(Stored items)
(** [d.Set("deposed", m)] *)
Definition set_deposed (m : gmap string string) (a : Attrs) : Attrs :=
  {| name := name a; space := space a; ports := ports a;
     instances := instances a; memory := memory a;
     disk_quota := disk_quota a; stack := stack a; buildpack := buildpack a;
     command := command a; enable_ssh := enable_ssh a; timeout := timeout a;
     stopped := stopped a; url := url a; docker_image := docker_image a;
     docker_credentials := docker_credentials a; git := git a;
     github_release := github_release a; add_content := add_content a;
     service_binding := service_binding a; route := route a;
     routes := routes a; environment := environment a;
     health_check_http_endpoint := health_check_http_endpoint a;
     health_check_type := health_check_type a;
     health_check_timeout := health_check_timeout a;
     blue_green := blue_green a; deposed := m |}.

(** [d.HasChange(key)], for the attribute read by [f] *)
Definition HasChange {A : Type} `{EqDecision A} (f : Attrs -> A)
    (d : ResourceData) : bool :=
  bool_decide (f (rdOld d) ≠ f (rdNew d)).

(** The [ok] of [d.GetOk(key)]: the value is not the zero value of its type. *)
Definition okString (s : string) : bool := nonempty s.
Definition okInt (z : Z) : bool := bool_decide (z ≠ 0).
Definition okBool (b : bool) : bool := b.
Definition okList {A : Type} (l : list A) : bool :=
  match l with [] => false | _ :: _ => true end.
Definition okMap (m : gmap string string) : bool := bool_decide (m ≠ ∅).
Definition okSet (s : gset Z) : bool := bool_decide (s ≠ ∅).

(** ** Delete *)

(** The loop of [resourceAppDelete] over the mapping ids of the legacy
    [route] block. *)
Fixpoint deleteLegacyMappings (rm : RouteManager)
    (routeConfig : gmap string string) (keys : list string)
  : M (option error) :=
  match keys with
  | [] => mret None
  | r :: keys' =>
      match routeConfig !! r with
      | Some mappingID =>
          if nonempty mappingID then
            err ← DeleteRouteMapping rm mappingID;
            match err with
            | Some e =>
                if negb (is404 e) then mret (Some e)
                else deleteLegacyMappings rm routeConfig keys'
            | None => deleteLegacyMappings rm routeConfig keys'
            end
          else deleteLegacyMappings rm routeConfig keys'
      | None => deleteLegacyMappings rm routeConfig keys'
      end
  end.

(** The loop of [resourceAppDelete] over the [routes] set. *)
Fixpoint deleteRoutesMappings (rm : RouteManager) (routesList : list RouteEntry)
  : M (option error) :=
  match routesList with
  | [] => mret None
  | data :: rest =>
      let mappingID := re_mapping_id data in
      if nonempty mappingID then
        err ← DeleteRouteMapping rm mappingID;
        match err with
        | Some e =>
            if negb (is404 e) then mret (Some e)
            else deleteRoutesMappings rm rest
        | None => deleteRoutesMappings rm rest
        end
      else deleteRoutesMappings rm rest
  end.

Definition legacyMappingKeys : list string :=
  ["default_route_mapping_id"; "stage_route_mapping_id"; "live_route_mapping_id"].

(** [resourceAppDelete(d, meta)]; [meta] is [None] for a nil session. *)
Definition resourceAppDelete (d : ResourceData) (meta : option Session)
  : M (option error) :=
  match meta with
  | None => mret (Some errClientNil)
  | Some session =>
      let am := AppManager_ session in
      let rm := RouteManager_ session in
      err ← (if okList (service_binding (rdNew d))
             then removeServiceBindings (service_binding (rdNew d)) am
             else mret None);
      match err with
      | Some e => mret (Some e)
      | None =>
          err ← match route (rdNew d) with
                | routeConfig :: _ =>
                    deleteLegacyMappings rm routeConfig legacyMappingKeys
                | [] => mret None
                end;
          match err with
          | Some e => mret (Some e)
          | None =>
              err ← (if okList (routes (rdNew d))
                     then deleteRoutesMappings rm (routes (rdNew d))
                     else mret None);
              match err with
              | Some e => mret (Some e)
              | None =>
                  _ ← DeleteApp am (rdId d) false;
                  mret None
              end
          end
      end
  end.

(** ** Create *)

(** [cfAppConfig] *)
Record cfAppConfig := {
  cfg_app : CCApp;
  cfg_routeConfig : gmap string string;
  cfg_serviceBindings : list ServiceBinding;
}.

(** [prepareApp(app, d, log)] *)
Definition prepareApp (lc : Local) (app : CCApp) (d : ResourceData)
  : M (string * option error) :=
  let u := url (rdNew d) in
  if okString u then
    if strings_HasPrefix u "file://" then mret (string_drop 7 u, None)
    else
      '(path, err) ← download lc u;
      match err with
      | Some e => mret ("", Some e)
      | None => mret (path, None)
      end
  else
    '(path, err) ← getRepositoryFromConfig lc;
    match err with
    | Some e => mret ("", Some e)
    | None =>
        if okList (github_release (rdNew d)) then mret (lc_Dir lc path, None)
        else mret (path, None)
    end.

(** The body of the goroutine of [resourceAppCreateCfApp]: what it sends on
    the [upload] channel. The task is run where it is dispatched and its
    value is read at the join; its assignments to the variable [err] of the
    function stay inside the task. *)
Definition uploadTask (am : AppManager) (lc : Local) (d : ResourceData)
    (app : CCApp) (appPath : string) (addContent : list AddContent)
  : M (option error) :=
  err ← UploadApp am app appPath addContent;
  match err with
  | Some e => mret (Some e)
  | None =>
      if okString (url (rdNew d)) then
        if negb (strings_HasPrefix (url (rdNew d)) "file://")
        then RemoveAll lc appPath
        else mret None
      else RemoveAll lc appPath
  end.
(** [{ ...this.config, ...limits }]. *)
Definition merge (l : Limits) (p : Patch) : Limits :=
  mkLimits
    (JS.override (maxDailyTokens l) (patch_maxDailyTokens p))
    (JS.override (maxCheapTokens l) (patch_maxCheapTokens p))
    (JS.override (maxExpensiveTokens l) (patch_maxExpensiveTokens p))
    (JS.override (defaultTTL l) (patch_defaultTTL p)).

(** [setEmergencyLimits(limits)]: merges and returns the new limits. *)
Definition setEmergencyLimits (limits : Patch) : M Limits := fun w =>
  let merged := merge (config (costGuard w)) limits in
  (Return merged,
   mkWorld (mkGuard (cache (costGuard w)) (stats (costGuard w)) merged)
     (now w) (calls w)).

End Methods.
End CostGuard.

(** ** class AIRouter (server/ai-router.js) *)

Module AIRouter.

(** The router object: its configuration and the [enabled] property. *)
Record t : Type := mk {
  config : Config.t;
  enabled : JS.Prim
}.

(** The constructor: [this.enabled = config.AI_ENABLE && config.OPENAI_API_KEY]. *)
Definition new (cfg : Config.t) : t :=
  mk cfg (JS.and (Config.AI_ENABLE cfg) (Config.OPENAI_API_KEY cfg)).

(** [this.faqRules], in the key order [Object.entries] enumerates. *)
Definition faqRules : list (string * string) :=
  [ ("housing", "For housing assistance, you may qualify for rapid rehousing, emergency shelter, or rental assistance. Eligibility typically requires proof of homelessness or housing instability.");
    ("employment", "Employment services include job training, resume help, and placement assistance. Most programs are free and available regardless of work history.");
    ("mental-health", "Mental health services include counseling, crisis support, and medication assistance. Many services are available on a sliding scale.");
    ("veterans", "Veterans have access to specialized housing, healthcare, and employment programs through VA and community partners.");
    ("substance-abuse", "Substance abuse support includes outpatient counseling, residential treatment, and harm reduction services.");
    ("medical", "Medical services include free clinics, insurance enrollment, and specialty care referrals.");
    ("food", "Food assistance includes food banks, CalFresh (SNAP), and meal programs at community centers.");
    ("legal", "Legal aid includes help with housing court, benefits appeals, and family law matters.");
    ("utilities", "Utility assistance programs can help with past-due bills and ongoing payment support.");
    ("transportation", "Transportation help includes bus passes, rides to appointments, and vehicle repair assistance.") ].

(** [this.triageRules], the table the constructor assigns.  It is an own
    property of the router object with the name of the method
    [triageRules], which it shadows. *)
Definition triageRules_property : list (string * string) :=
  [ ("high-housing", "Immediate housing placement or emergency shelter referral needed within 24-48 hours.");
    ("high-medical", "Schedule urgent medical appointment and assist with insurance enrollment.");
    ("high-mental-health", "Crisis assessment and immediate mental health referral required.");
    ("medium-housing", "Housing assessment and waitlist placement, follow up within 1 week.");
    ("medium-employment", "Job readiness assessment and skills training referral.");
    ("low-general", "Resource information and self-service options, follow up in 2 weeks.") ].

(** [this.careplanTemplates]. *)
Record Template : Type := mkTemplate {
  t_goals : list string;
  t_tasks : list string;
  t_resources : list string
}.

Definition housing_focused : Template :=
  mkTemplate
    ["Secure stable housing within 90 days"; "Maintain housing stability"]
    ["Complete housing application"; "Gather required documents"; "Attend housing appointments"]
    ["Rapid Rehousing Program"; "Housing Authority waitlist"; "Emergency rental assistance"].

Definition employment_focused : Template :=
  mkTemplate
    ["Obtain sustainable employment"; "Increase job skills"]
    ["Update resume"; "Apply for job training"; "Attend job interviews"]
    ["WorkForce Development"; "One-Stop Career Center"; "Skills training programs"].

Definition health_focused : Template :=
  mkTemplate
    ["Establish primary care"; "Manage chronic conditions"]
    ["Schedule medical appointment"; "Apply for health insurance"; "Follow medication schedule"]
    ["Community Health Center"; "Medi-Cal enrollment"; "Pharmacy assistance"].

(** Property reads on the input; a string has none of these properties. *)
Definition input_needs (input : Input) : option (list string) :=
  match input with
  | InObj c => needs c
  | InStr _ => None
  end.

Definition input_urgency (input : Input) : option string :=
  match input with
  | InObj c => urgency c
  | InStr _ => None
  end.
Definition initial_state : state :=
  {| file := None; response := VNull; loading := false |}.

(** handleUpload, given what the request to /upload-and-process came to:
    without a file it only alerts; otherwise [loading] is set for the time
    of the request, a response sets [response] to its data, a failure
    alerts, and [loading] is cleared either way.  The result is the state
    once the handler is through, and the alert if there was one. *)
Inductive request_outcome :=
| Responded (data : value)
| Rejected.

Definition handleUpload (st : state) (outcome : request_outcome)
  : state * option string :=
  match file st with
  | None => (st, Some "Please select a file first.")
  | Some _ =>
      match outcome with
      | Responded data =>
          ({| file := file st; response := data; loading := false |}, None)
      | Rejected =>
          ({| file := file st; response := response st; loading := false |},
           Some "Upload failed! Please check backend.")
      end
  end.

(** The file input and the button. *)
Definition upload_form (st : state) : element :=
  EElem "div"
    [style [("display", VStr "flex"); ("gap", VStr "10px");
            ("margin", VStr "15px 0")]]
    [EElem "input" [("type", str "file"); ("onChange", PHandler "setFile")] [];
     EElem "button"
       [("onClick", PHandler "handleUpload");
        ("disabled", PValue (VBool (loading st)))]
       [EText (if loading st then "Processing..." else "Upload & Process")]].

(** One line of a details column. *)
Definition detail_line (entry : string * value) : completion element :=
  let '(key, val) := entry in
  shown <-
    (if String.eqb (typeof val) "object" then Normal (JSON_stringify val)
     else s <- ToString val; Normal (VStr s));
  Normal (EElem "p" [("key", str key)]
            [EElem "strong" [] [EText (replace_underscores key); EText ":"];
             EText " ";
             EValue shown]).

(** [Object.entries(engine || {}).map(...)] *)
Definition detail_lines (engine : value) : completion element :=
  lines <- map_from (fun e _ => detail_line e) 0%nat
             (Object_entries (if ToBoolean engine then engine else VObj []));
  Normal (EList lines).

(** [safeNumber(response.engine?.field, decimals)] *)
Definition shown_metric (response : value) (engine field : string) (decimals : Z)
  : completion string :=
  v <- engine_field response engine field; safeNumber v (Some decimals).

(** What stands to the right of [response &&]. *)
Definition summary (response : value) (perfData dataStats sysStats : list row)
  : completion element :=
  t1 <- shown_metric response "scidb" "execution_time_seconds" 3;
  t2 <- shown_metric response "mapreduce" "execution_time_seconds" 3;
  r1 <- shown_metric response "scidb" "throughput_rows_per_sec" 0;
  r2 <- shown_metric response "mapreduce" "throughput_rows_per_sec" 0;
  m1 <- shown_metric response "scidb" "memory_usage_snapshot_mb" 1;
  m2 <- shown_metric response "mapreduce" "memory_usage_avg_mb" 1;
  c1 <- shown_metric response "scidb" "cpu_percent_snapshot" 1;
  c2 <- shown_metric response "mapreduce" "cpu_percent_avg" 1;
  scidb <- get response "scidb";
  scidb_lines <- detail_lines scidb;
  mapreduce <- get response "mapreduce";
  mapreduce_lines <- detail_lines mapreduce;
  Normal (EElem "div" [style [("marginTop", VStr "30px")]]
    [EElem "h3" [] [EText "Performance Summary"];
     EElem "div"
       [style [("display", VStr "flex"); ("flexWrap", VStr "wrap");
               ("gap", VStr "20px")]]
       [MetricCard "Execution Time" t1 t2 (Some (fun v => v +:+ "s"));
        MetricCard "Throughput" r1 r2 (Some (fun v => v +:+ " rows/s"));
        MetricCard "Memory Usage" m1 m2 (Some (fun v => v +:+ " MB"));
        MetricCard "CPU Usage" c1 c2 (Some (fun v => v +:+ "%"))];
     EElem "div"
       [style [("display", VStr "grid");
               ("gridTemplateColumns",
                VStr "repeat(auto-fit, minmax(300px, 1fr))");
               ("gap", VStr "20px")]]
       [renderChart perfData "Performance Metrics" None;
        renderChart dataStats "Data Metrics" None;
        renderChart sysStats "System Metrics" None];
     EElem "h3" [] [EText "Detailed Metrics"];
     EElem "div" [style [("display", VStr "flex"); ("gap", VStr "20px")]]
       [EElem "div"
          [style [("flex", VNum (of_Z 1)); ("border", VStr "1px solid blue");
                  ("padding", VStr "15px")]]
          [EElem "h4" [] [EText "SciDB Details"]; scidb_lines];
        EElem "div"
          [style [("flex", VNum (of_Z 1)); ("border", VStr "1px solid green");
                  ("padding", VStr "15px")]]
          [EElem "h4" [] [EText "MapReduce Details"]; mapreduce_lines]]]).

(** The render: the three transformations run first, on whatever
    [response] holds; [response && (...)] is [response] itself when that is
    falsy. *)
Definition FileUpload (st : state) : completion element :=
  perfData <- performanceMetrics (response st);
  dataStats <- dataMetrics (response st);
  sysStats <- systemMetrics (response st);
  section <-
    (if ToBoolean (response st)
     then summary (response st) perfData dataStats sysStats
     else Normal (EValue (response st)));
  Normal (EElem "div"
    [style [("maxWidth", VStr "1200px"); ("margin", VStr "40px auto");
            ("padding", VStr "20px")]]
    [EElem "h2" [] [EText "File Upload & Database Benchmark"];
     upload_form st;
     section]).

End FileUpload.

(** * backend/model/report.js and the create operation *)
Module Report.
Import JS.

(** ** The schema, as model/report.js declares it *)
Inductive SchemaType := SchemaString | SchemaNumber.

Record schema_path := { path : string; type : SchemaType; required : bool }.

Definition reportSchema : list schema_path :=
  [ {| path := "faster_system"; type := SchemaString; required := true |};
    {| path := "execution_time_diff"; type := SchemaNumber; required := true |};
    {| path := "cpu_diff"; type := SchemaNumber; required := true |};
    {| path := "memory_diff"; type := SchemaNumber; required := true |};
    {| path := "disk_read_diff"; type := SchemaNumber; required := true |};
    {| path := "disk_write_diff"; type := SchemaNumber; required := true |} ].

(** Besides the declared paths a document has the identifier _id and the
    version key __v, which Mongoose adds to every schema, and, by the
    schema option [timestamps: true], createdAt and updatedAt.

    A report that sets declared paths only is [plain].  What Mongoose does
    with a body that sets anything else (the casts of ObjectId and Date,
    the uniqueness of _id, names with a dot in them) is not in this model,
    which says nothing of such a body. *)
Definition declared (key : string) : bool :=
  existsb (fun p => String.eqb (path p) key) reportSchema.

Definition plain (body : list (string * value)) : bool :=
  forallb (fun kv => declared kv.1) body.

(** ** What the schema makes Mongoose check

    A value set on a path is cast to the path's type, and a required path
    must then hold a value of that type (a String one that is not empty). *)
Inductive path_error := Required | CastFailed | NotInEnum.

#[global] Instance path_error_eq_dec : EqDecision path_error.
Proof. solve_decision. Defined.

(** The cast of a String path.  null and undefined pass as they are; an
    object with a non-empty string under _id stands for that string; what
    has a toString of its own kind (a string, a number, a boolean) is its
    string; an array, and an object left with Object.prototype.toString or
    with a property toString that cannot be called, fail. *)
Definition castString (v : value) : option value :=
  match v with
  | VUndefined | VNull => Some v
  | VArr _ => None
  | VObj props =>
      match own_property "_id" props with
      | Some (VStr id) => if String.eqb id "" then None else Some (VStr id)
      | _ => None
      end
  | VBool _ | VNum _ | VStr _ =>
      match ToString v with
      | Normal s => Some (VStr s)
      | Throw _ => None
      end
  end.

(** The cast of a Number: null and undefined pass as they are, the empty
    string is null, a string or a boolean is converted, and NaN fails; an
    array or an object is NaN or, past that test, nothing the cast takes. *)
Definition castNumber (val : value) : option value :=
  match val with
  | VUndefined | VNull => Some val
  | VArr _ | VObj _ => None
  | VBool _ | VNum _ | VStr _ =>
      if strict_equal val (VStr "") then Some VNull
      else
        match ToNumber val with
        | Normal x => if is_nan x then None else Some (VNum x)
        | Throw _ => None
        end
  end.

(** On a Number path, a value with an _id stands for it. *)
Definition cast (t : SchemaType) (v : value) : option value :=
  match t with
  | SchemaString => castString v
  | SchemaNumber =>
      castNumber
        match v with
        | VObj props => default v (own_property "_id" props)
        | _ => v
        end
  end.

Definition checkRequired (t : SchemaType) (v : value) : bool :=
  match t, v with
  | SchemaString, VStr s => negb (String.eqb s "")
  | SchemaNumber, VNum _ => true
  | _, _ => false
  end.

Definition field (body : list (string * value)) (key : string) : value :=
  default VUndefined (own_property key body).

Definition validate_path (body : list (string * value)) (p : schema_path)
  : option (string * path_error) :=
  match cast (type p) (field body (path p)) with
  | None => Some (path p, CastFailed)
  | Some v =>
      if required p && negb (checkRequired (type p) v)
      then Some (path p, Required)
      else None
  end.

(** The declared paths that fail, in schema order: what validation reports
    of a document built from a plain body. *)
Definition failing_paths (body : list (string * value))
  : list (string * path_error) :=
  omap (validate_path body) reportSchema.

(** The document's declared fields: the schema's paths with their cast
    values. *)
Definition cast_fields (body : list (string * value)) : list (string * value) :=
  (fun p => (path p, default VUndefined (cast (type p) (field body (path p)))))
    <$> reportSchema.

(** ** The store and create *)

Record document := {
  _id : N;
  fields : list (string * value);
  createdAt : Z;
  updatedAt : Z;
  __v : Z
}.

(** The collection, and the identifiers already handed out. *)
Record database := { reports : gmap N document; next_id : N }.

Inductive response_body :=
| Stored (doc : document)
| ValidationError (errors : list (string * path_error)).

Record response := { status : Z; body : response_body }.

(** Modelled from the spec: section 3 gives faster_system the type
    enum{scidb, mapreduce}, which model/report.js does not declare, and
    section 4.3 has create check it. *)
Definition faster_systems : list string := ["scidb"; "mapreduce"].

(** Modelled from the spec: the enum test of create, on a faster_system
    that is there as a string. *)
Definition enum_error (body : list (string * value))
  : list (string * path_error) :=
  match cast SchemaString (field body "faster_system") with
  | Some (VStr s) =>
      if String.eqb s "" || existsb (String.eqb s) faster_systems then []
      else [("faster_system", NotInEnum)]
  | _ => []
  end.

(** Modelled from the spec: controllers/ReportController.js is missing.
    createReport follows the spec's create (sections 3 and 4.3) and POST
    /reports (section 6): the report is validated, which for the presence
    and the types of the fields is what saving a document against
    [reportSchema] checks, and its faster_system must be scidb or
    mapreduce; the answer is 201 with the stored record, stamped and under
    a new identifier, or 400 with the validation error, nothing being
    stored.  [None] for a report that is not [plain]. *)
Definition createReport (db : database) (now : Z) (req_body : list (string * value))
  : option (database * response) :=
  if plain req_body then
    Some
      match (failing_paths req_body ++ enum_error req_body)%list with
      | [] =>
          let doc := {| _id := next_id db; fields := cast_fields req_body;
                        createdAt := now; updatedAt := now; __v := 0 |} in
          ({| reports := <[ next_id db := doc ]> (reports db);
              next_id := N.succ (next_id db) |},
           {| status := 201; body := Stored doc |})
      | errors => (db, {| status := 400; body := ValidationError errors |})
      end
  else None.

End Report.

(** * backend/routes/datasets.js *)
Module Datasets.
Import JS.

(** ** path.extname (POSIX), as Node computes it: one scan from the end *)
Record scan := {
  startDot : Z; startPart : Z; end_ : Z;
  matchedSlash : bool; preDotState : Z; stopped : bool
}.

Your goal: Your reply is to repeat, unchanged, the lines above running from the one with "Definition okSet (s" up to and including the one with "routeConfig :: _ =>".

Reply:
Definition okSet (s : gset Z) : bool := bool_decide (s ≠ ∅).

(** ** Delete *)

(** The loop of [resourceAppDelete] over the mapping ids of the legacy
    [route] block. *)
Fixpoint deleteLegacyMappings (rm : RouteManager)
    (routeConfig : gmap string string) (keys : list string)
  : M (option error) :=
  match keys with
  | [] => mret None
  | r :: keys' =>
      match routeConfig !! r with
      | Some mappingID =>
          if nonempty mappingID then
            err ← DeleteRouteMapping rm mappingID;
            match err with
            | Some e =>
                if negb (is404 e) then mret (Some e)
                else deleteLegacyMappings rm routeConfig keys'
            | None => deleteLegacyMappings rm routeConfig keys'
            end
          else deleteLegacyMappings rm routeConfig keys'
      | None => deleteLegacyMappings rm routeConfig keys'
      end
  end.

(** The loop of [resourceAppDelete] over the [routes] set. *)
Fixpoint deleteRoutesMappings (rm : RouteManager) (routesList : list RouteEntry)
  : M (option error) :=
  match routesList with
  | [] => mret None
  | data :: rest =>
      let mappingID := re_mapping_id data in
      if nonempty mappingID then
        err ← DeleteRouteMapping rm mappingID;
        match err with
        | Some e =>
            if negb (is404 e) then mret (Some e)
            else deleteRoutesMappings rm rest
        | None => deleteRoutesMappings rm rest
        end
      else deleteRoutesMappings rm rest
  end.

Definition legacyMappingKeys : list string :=
  ["default_route_mapping_id"; "stage_route_mapping_id"; "live_route_mapping_id"].

(** [resourceAppDelete(d, meta)]; [meta] is [None] for a nil session. *)
Definition resourceAppDelete (d : ResourceData) (meta : option Session)
  : M (option error) :=
  match meta with
  | None => mret (Some errClientNil)
  | Some session =>
      let am := AppManager_ session in
      let rm := RouteManager_ session in
      err ← (if okList (service_binding (rdNew d))
             then removeServiceBindings (service_binding (rdNew d)) am
             else mret None);
      match err with
      | Some e => mret (Some e)
      | None =>
          err ← match route (rdNew d) with
                | routeConfig :: _ =>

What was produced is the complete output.